Businessweek: Dish Starts Falling to Earth

Dish needs to adobt the WalMart plan if they want to survive.

LOWER THE PRICES AND SELL MORE.

Enough of this nickle and dime BS.

Get rid of the DVR fees.

and get rid of the HD progrmaming fees as well. Why are we paying TWICE for the exact same programming when Dish gets the HD feeds included with the SD channels?
Good point. And why not offer a package with HD feeds, plus channels that only have SD feeds? Right now, you pay twice, if you want every channel. Just a thought. Maybe I'm wrong.
 
I believe this refers to a 15% increase in Dish's churn, not a loss of 15% of Dish's customer base.

The statement is miss-leading. If Dish added 100000 customers last year and the loss of customers was 5000 would be a 2% loss then this year they add 50000 customers and lose 8500 customers that would be a 17% loss. That would be a 15% difference. Since the customer count is about 13.8 million the gain in customers would be 150000 or about a 1% increase over 2 years with a loss of 13500 customers or .09%.

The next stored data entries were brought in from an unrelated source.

(** X10: from the start of the process on, whatever requests are served,
    the next payout time is the last one plus 24 hours and the transaction
    link on display is the explorer link of the transaction hash on display
    (both absent until a settlement has been mined). *)
Theorem payout_clock_invariant
    (cfg : Server.Config) (t0 : Z) (d : Database.t)
    (tr : list (Z * Endpoints.Request)) :
  let s := Endpoints.run cfg tr (Server.init t0 d) in
  Server.nextPayoutAt s = Server.lastPayoutAt s + Server.DAY_MS
  /\ Server.lastTxLink s = Server.buildExplorerTxLink cfg (Server.lastTxHash s)
  /\ Endpoints.get_payouts_status s
     = {| Endpoints.code := 200;
          Endpoints.reply :=
            Endpoints.StatusReply (Server.lastPayoutAt s)
              (Server.lastPayoutAt s + Server.DAY_MS) (Server.lastTxHash s)
              (Server.buildExplorerTxLink cfg (Server.lastTxHash s)) |}.
Proof.
  cbv zeta.
  assert (Server.nextPayoutAt (Endpoints.run cfg tr (Server.init t0 d))
          = Server.lastPayoutAt (Endpoints.run cfg tr (Server.init t0 d))
            + Server.DAY_MS
          /\ Server.lastTxLink (Endpoints.run cfg tr (Server.init t0 d))
             = Server.buildExplorerTxLink cfg
                 (Server.lastTxHash (Endpoints.run cfg tr (Server.init t0 d))))
    as [H1 H2].
  { apply (run_invariant cfg (fun s =>
      Server.nextPayoutAt s = Server.lastPayoutAt s + Server.DAY_MS
      /\ Server.lastTxLink s = Server.buildExplorerTxLink cfg (Server.lastTxHash s)));
      [|done].
    intros now s s' Hm [Hn Hl].
    destruct Hm as [|m|m sid|m w sc|chain|ws|i ok|i ok]; try done.
    - destruct (recordFeeOnce_cases cfg now sid (Server.with_sessions m s))
        as [->|[_ ->]]; done.
    - destruct (runPayoutCycle_shape cfg chain now s)
        as [[_ ->]|(es & pend & h & l & _ & -> & Htx)]; [done|].
      cbn. split; [done|]. by destruct Htx as [[-> ->]|(x & -> & ->)].
    - unfold Server.feeInsertDone. by destruct (Server.feeInserts s !! i).
    - unfold Server.appendDone. by destruct (Server.pendingAppends s !! i). }
  split; [exact H1|]. split; [exact H2|].
  unfold Endpoints.get_payouts_status. by rewrite H1, H2.
Qed.

Lemma removePlayers_tables (ws : list string) (d : Database.t) (w : string) :
  Database.player_stats (Removal.removePlayers ws d).1 !! w
  = (if decide (w ∈ ws) then None else Database.player_stats d !! w)
  /\ Database.daily_player_stats (Removal.removePlayers ws d).1 !! w
     = (if decide (w ∈ ws) then None else Database.daily_player_stats d !! w)
  /\ Database.entry_fees (Removal.removePlayers ws d).1 = Database.entry_fees d.
Proof.
  unfold Removal.removePlayers. rewrite removePlayers_fold. cbn [fst].
  apply removeAll_tables.
Qed.

(** A cycle leaves the database as it is (aborted) or resets the daily
    table; it never touches the record of who has been charged. *)
Lemma runPayoutCycle_db cfg chain now s :
  (Server.db (Server.runPayoutCycle cfg chain now s) = Server.db s
   \/ Server.db (Server.runPayoutCycle cfg chain now s)
      = Database.resetDailyStats (Server.db s))
  /\ Server.recordedFeeSessions (Server.runPayoutCycle cfg chain now s)
     = Server.recordedFeeSessions s
  /\ Server.feeInserts (Server.runPayoutCycle cfg chain now s)
     = Server.feeInserts s.
Proof.
  destruct (runPayoutCycle_shape cfg chain now s)
    as [[_ ->]|(es & pend & h & l & _ & -> & _)]; cbn; auto.
Qed.

Lemma size_add_le (x : string) (X : gset string) :
  (size ({[x]} ∪ X) <= S (size X))%nat.
Proof.
  destruct (decide (x ∈ X)) as [Hin|Hnot].
  - rewrite (subseteq_union_1_L {[x]} X) by (by apply singleton_subseteq_l). lia.
  - rewrite size_union by (by apply disjoint_singleton_l).
    rewrite size_singleton. lia.
Qed.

When you look at the numbers that way it doesn't sound bad at all.
 
The statement is miss-leading. If Dish added 100000 customers last year and the loss of customers was 5000 would be a 2% loss then this year they add 50000 customers and lose 8500 customers that would be a 17% loss. That would be a 15% difference. Since the customer count is about 13.8 million the gain in customers would be 150000 or about a 1% increase over 2 years with a loss of 13500 customers or .09%.

When you look at the numbers that way it doesn't sound bad at all.

And a corporation using statistics to cloud reality surprises you because…?
 
I like Dish however.......

Get rid of the fees, offer me foreign channels without bundles, pay off senators so we can get locals from any city, al la carte, turn on all the features available on the VIP boxes like multiroom DVR sharing. Dish should go back to being cutting edge. Go ahead and nickel and dime us on programming, not features.

The technology is all there, too many rules and regulations imposed by the ones who preach less Government intrusion in our lives.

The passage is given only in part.